**Data provided**
********

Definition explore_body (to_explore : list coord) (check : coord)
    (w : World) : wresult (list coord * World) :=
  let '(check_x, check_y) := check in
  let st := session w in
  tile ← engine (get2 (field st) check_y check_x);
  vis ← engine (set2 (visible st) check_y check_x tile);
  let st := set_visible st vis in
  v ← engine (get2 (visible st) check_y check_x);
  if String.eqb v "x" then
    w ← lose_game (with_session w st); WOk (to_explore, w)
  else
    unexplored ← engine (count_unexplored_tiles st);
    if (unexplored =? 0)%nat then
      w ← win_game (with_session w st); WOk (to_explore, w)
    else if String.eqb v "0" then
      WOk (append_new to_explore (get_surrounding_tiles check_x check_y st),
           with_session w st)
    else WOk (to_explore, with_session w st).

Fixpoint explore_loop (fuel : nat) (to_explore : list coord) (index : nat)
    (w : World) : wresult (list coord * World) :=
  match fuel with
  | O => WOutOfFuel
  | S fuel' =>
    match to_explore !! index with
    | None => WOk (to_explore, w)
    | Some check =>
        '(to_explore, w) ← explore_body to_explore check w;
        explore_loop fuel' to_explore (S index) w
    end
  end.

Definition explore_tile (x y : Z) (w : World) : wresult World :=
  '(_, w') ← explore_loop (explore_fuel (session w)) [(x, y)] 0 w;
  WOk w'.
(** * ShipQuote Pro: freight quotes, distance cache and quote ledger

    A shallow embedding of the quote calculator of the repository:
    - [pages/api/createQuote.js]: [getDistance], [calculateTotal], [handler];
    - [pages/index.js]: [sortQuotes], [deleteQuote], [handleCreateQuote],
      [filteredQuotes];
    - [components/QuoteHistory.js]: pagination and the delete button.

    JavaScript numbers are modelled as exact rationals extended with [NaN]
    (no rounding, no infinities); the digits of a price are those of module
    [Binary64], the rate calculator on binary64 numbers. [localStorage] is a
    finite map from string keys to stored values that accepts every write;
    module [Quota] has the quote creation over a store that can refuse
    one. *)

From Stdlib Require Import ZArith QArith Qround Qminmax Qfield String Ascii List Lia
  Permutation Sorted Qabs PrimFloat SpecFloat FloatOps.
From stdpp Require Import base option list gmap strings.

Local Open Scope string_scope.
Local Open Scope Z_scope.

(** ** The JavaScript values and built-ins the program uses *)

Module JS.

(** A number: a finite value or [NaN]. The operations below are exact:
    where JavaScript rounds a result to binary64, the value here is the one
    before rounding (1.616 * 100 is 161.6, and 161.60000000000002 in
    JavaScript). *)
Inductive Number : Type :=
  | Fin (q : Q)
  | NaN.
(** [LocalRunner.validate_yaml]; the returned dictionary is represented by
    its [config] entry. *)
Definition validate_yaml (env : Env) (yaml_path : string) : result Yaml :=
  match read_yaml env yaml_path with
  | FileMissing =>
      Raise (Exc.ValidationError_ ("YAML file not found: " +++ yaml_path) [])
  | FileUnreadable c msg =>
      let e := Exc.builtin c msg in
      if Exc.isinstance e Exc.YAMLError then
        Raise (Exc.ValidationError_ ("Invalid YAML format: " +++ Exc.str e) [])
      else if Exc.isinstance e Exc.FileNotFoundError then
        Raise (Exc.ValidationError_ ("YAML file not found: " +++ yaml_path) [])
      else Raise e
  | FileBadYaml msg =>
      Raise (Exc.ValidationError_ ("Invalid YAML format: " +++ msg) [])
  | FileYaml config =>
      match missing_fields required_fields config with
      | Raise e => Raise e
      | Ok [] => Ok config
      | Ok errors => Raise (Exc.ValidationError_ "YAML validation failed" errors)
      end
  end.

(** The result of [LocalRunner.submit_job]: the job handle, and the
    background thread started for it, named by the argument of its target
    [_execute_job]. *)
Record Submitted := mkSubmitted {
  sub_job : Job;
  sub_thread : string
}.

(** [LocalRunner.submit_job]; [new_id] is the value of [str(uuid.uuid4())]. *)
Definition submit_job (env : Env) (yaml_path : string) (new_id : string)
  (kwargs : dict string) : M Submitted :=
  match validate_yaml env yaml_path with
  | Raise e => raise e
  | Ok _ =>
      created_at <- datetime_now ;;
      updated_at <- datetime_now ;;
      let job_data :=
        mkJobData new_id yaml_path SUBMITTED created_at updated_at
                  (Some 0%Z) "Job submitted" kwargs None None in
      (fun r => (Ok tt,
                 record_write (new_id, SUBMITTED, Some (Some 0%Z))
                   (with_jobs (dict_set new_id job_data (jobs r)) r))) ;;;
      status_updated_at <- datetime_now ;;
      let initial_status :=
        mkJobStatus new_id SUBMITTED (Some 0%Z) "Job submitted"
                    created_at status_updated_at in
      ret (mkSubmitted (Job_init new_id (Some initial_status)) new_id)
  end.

********

**Work required**
Please repeat word for word the lines above that run from the beginning through the line containing "vis ← engine", keeping both the first and that last line.

**Problem solution**
Definition explore_body (to_explore : list coord) (check : coord)
    (w : World) : wresult (list coord * World) :=
  let '(check_x, check_y) := check in
  let st := session w in
  tile ← engine (get2 (field st) check_y check_x);
  vis ← engine (set2 (visible st) check_y check_x tile);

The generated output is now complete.